** DATA PROVIDED follows **

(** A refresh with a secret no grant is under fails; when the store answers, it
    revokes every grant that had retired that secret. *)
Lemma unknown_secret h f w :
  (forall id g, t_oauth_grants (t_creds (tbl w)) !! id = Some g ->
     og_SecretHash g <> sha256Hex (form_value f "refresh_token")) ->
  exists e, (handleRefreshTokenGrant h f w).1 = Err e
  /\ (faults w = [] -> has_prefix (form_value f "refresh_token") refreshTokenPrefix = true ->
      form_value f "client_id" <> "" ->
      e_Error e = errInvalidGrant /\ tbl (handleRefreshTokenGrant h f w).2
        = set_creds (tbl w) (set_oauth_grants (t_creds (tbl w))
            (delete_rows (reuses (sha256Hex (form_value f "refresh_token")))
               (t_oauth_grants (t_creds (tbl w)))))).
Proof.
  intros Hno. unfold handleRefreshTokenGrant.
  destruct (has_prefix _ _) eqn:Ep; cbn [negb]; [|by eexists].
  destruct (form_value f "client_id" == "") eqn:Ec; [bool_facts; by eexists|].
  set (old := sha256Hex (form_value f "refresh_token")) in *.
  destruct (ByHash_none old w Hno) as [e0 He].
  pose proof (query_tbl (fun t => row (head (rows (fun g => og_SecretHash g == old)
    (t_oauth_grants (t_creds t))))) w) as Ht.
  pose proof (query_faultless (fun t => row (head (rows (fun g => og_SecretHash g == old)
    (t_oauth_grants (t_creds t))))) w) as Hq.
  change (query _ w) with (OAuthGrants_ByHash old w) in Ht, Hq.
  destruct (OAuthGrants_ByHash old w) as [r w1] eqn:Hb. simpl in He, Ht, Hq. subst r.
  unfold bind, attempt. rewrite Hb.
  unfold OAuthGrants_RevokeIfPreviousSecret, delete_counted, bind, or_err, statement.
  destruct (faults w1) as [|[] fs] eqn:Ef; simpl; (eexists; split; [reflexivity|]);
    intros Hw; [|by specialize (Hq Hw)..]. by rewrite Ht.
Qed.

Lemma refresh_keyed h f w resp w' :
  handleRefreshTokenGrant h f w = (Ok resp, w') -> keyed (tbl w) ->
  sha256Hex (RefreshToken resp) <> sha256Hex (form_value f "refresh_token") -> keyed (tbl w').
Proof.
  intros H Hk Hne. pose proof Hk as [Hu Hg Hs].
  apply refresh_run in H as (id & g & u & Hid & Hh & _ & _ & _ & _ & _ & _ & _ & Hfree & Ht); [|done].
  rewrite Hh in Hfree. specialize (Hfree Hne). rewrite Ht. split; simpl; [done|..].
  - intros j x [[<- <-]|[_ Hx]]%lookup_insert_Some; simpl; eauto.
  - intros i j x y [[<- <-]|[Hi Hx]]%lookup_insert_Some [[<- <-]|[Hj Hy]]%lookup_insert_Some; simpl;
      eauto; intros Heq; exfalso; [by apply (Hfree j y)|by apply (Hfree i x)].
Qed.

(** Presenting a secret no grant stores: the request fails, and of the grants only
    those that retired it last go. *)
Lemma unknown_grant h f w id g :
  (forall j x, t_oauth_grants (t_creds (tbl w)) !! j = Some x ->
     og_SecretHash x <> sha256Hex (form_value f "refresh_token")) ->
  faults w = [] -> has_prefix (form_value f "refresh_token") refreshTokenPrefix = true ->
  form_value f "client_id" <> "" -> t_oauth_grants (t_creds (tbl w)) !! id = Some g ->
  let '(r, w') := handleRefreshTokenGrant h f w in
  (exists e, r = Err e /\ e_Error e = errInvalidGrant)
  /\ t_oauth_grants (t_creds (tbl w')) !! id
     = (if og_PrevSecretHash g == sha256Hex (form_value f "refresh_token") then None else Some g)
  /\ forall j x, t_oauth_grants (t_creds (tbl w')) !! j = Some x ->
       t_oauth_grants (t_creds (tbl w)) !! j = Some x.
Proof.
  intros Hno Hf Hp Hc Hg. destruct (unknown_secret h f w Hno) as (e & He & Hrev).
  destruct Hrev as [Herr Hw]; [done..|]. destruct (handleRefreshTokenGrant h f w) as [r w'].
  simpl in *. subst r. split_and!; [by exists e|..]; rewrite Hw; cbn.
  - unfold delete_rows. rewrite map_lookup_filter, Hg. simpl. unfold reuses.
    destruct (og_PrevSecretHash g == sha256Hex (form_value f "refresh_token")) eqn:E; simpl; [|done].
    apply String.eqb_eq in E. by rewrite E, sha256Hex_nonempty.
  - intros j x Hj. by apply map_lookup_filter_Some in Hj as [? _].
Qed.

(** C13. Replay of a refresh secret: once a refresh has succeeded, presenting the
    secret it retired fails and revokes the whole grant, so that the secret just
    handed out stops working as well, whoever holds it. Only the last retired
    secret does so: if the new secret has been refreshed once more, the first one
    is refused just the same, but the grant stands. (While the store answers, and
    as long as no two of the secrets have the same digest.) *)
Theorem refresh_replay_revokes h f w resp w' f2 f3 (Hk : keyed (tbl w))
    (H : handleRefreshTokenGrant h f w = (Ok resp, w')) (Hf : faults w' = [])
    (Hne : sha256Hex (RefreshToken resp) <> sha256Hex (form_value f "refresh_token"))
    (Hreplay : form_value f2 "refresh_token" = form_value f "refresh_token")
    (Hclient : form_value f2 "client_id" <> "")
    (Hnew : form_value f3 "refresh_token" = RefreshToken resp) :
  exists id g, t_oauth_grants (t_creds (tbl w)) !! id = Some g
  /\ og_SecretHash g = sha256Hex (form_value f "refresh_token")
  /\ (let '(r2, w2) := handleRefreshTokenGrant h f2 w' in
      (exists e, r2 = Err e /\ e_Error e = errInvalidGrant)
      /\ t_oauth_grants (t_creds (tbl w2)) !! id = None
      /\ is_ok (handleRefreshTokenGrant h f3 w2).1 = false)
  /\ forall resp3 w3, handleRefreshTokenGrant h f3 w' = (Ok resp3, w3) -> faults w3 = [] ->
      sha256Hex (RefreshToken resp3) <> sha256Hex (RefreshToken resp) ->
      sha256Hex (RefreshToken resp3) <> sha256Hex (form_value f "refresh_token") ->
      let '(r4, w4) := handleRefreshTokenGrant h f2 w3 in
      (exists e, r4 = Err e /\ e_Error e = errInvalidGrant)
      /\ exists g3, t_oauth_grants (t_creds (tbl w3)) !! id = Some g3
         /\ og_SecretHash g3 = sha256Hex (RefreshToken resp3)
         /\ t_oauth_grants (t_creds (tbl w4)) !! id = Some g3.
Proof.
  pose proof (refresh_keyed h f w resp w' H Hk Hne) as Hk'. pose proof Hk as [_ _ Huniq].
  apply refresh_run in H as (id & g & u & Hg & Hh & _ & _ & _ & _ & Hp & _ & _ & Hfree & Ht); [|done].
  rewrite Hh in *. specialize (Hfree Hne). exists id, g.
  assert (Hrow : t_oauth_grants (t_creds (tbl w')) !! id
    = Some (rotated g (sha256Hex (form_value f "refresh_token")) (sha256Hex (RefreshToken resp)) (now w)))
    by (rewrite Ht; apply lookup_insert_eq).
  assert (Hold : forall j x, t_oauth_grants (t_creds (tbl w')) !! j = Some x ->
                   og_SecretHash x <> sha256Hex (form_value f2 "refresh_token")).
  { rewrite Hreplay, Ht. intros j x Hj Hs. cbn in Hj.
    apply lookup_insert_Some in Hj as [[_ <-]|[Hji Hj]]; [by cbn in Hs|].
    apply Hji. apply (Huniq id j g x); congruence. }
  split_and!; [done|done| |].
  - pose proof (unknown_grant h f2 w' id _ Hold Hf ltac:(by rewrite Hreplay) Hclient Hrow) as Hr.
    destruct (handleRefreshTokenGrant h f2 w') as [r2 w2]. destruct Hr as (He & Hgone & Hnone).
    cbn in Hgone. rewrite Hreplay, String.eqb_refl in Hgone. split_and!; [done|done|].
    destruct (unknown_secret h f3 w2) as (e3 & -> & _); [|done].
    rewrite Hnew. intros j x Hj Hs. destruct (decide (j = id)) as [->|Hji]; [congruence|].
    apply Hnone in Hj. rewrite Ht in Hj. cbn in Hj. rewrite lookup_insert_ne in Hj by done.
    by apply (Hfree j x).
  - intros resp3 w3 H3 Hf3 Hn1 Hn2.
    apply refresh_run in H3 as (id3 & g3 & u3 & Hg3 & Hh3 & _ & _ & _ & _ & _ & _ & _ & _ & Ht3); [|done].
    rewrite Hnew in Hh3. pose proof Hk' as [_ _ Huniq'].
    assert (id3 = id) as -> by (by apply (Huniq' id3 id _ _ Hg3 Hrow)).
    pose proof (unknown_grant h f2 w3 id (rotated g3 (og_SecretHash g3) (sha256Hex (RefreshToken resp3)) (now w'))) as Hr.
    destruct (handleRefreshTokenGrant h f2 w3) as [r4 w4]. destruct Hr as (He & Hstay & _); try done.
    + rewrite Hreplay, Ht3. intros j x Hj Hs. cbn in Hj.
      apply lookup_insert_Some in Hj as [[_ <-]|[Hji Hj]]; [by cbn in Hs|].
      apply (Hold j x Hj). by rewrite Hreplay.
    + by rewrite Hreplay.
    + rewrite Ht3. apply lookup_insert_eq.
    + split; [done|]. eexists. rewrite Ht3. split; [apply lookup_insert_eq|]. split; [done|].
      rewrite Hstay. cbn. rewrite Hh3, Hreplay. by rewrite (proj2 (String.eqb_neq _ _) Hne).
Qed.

** End of DATA PROVIDED **

REQUIRED WORK = What are the lines above, starting at the one with "(Hclient : form_value" and ending at the one with "w2).1 = false)"? Give them again exactly, and only them.

ANSWER FOR THE TASK =
    (Hclient : form_value f2 "client_id" <> "")
    (Hnew : form_value f3 "refresh_token" = RefreshToken resp) :
  exists id g, t_oauth_grants (t_creds (tbl w)) !! id = Some g
  /\ og_SecretHash g = sha256Hex (form_value f "refresh_token")
  /\ (let '(r2, w2) := handleRefreshTokenGrant h f2 w' in
      (exists e, r2 = Err e /\ e_Error e = errInvalidGrant)
      /\ t_oauth_grants (t_creds (tbl w2)) !! id = None
      /\ is_ok (handleRefreshTokenGrant h f3 w2).1 = false)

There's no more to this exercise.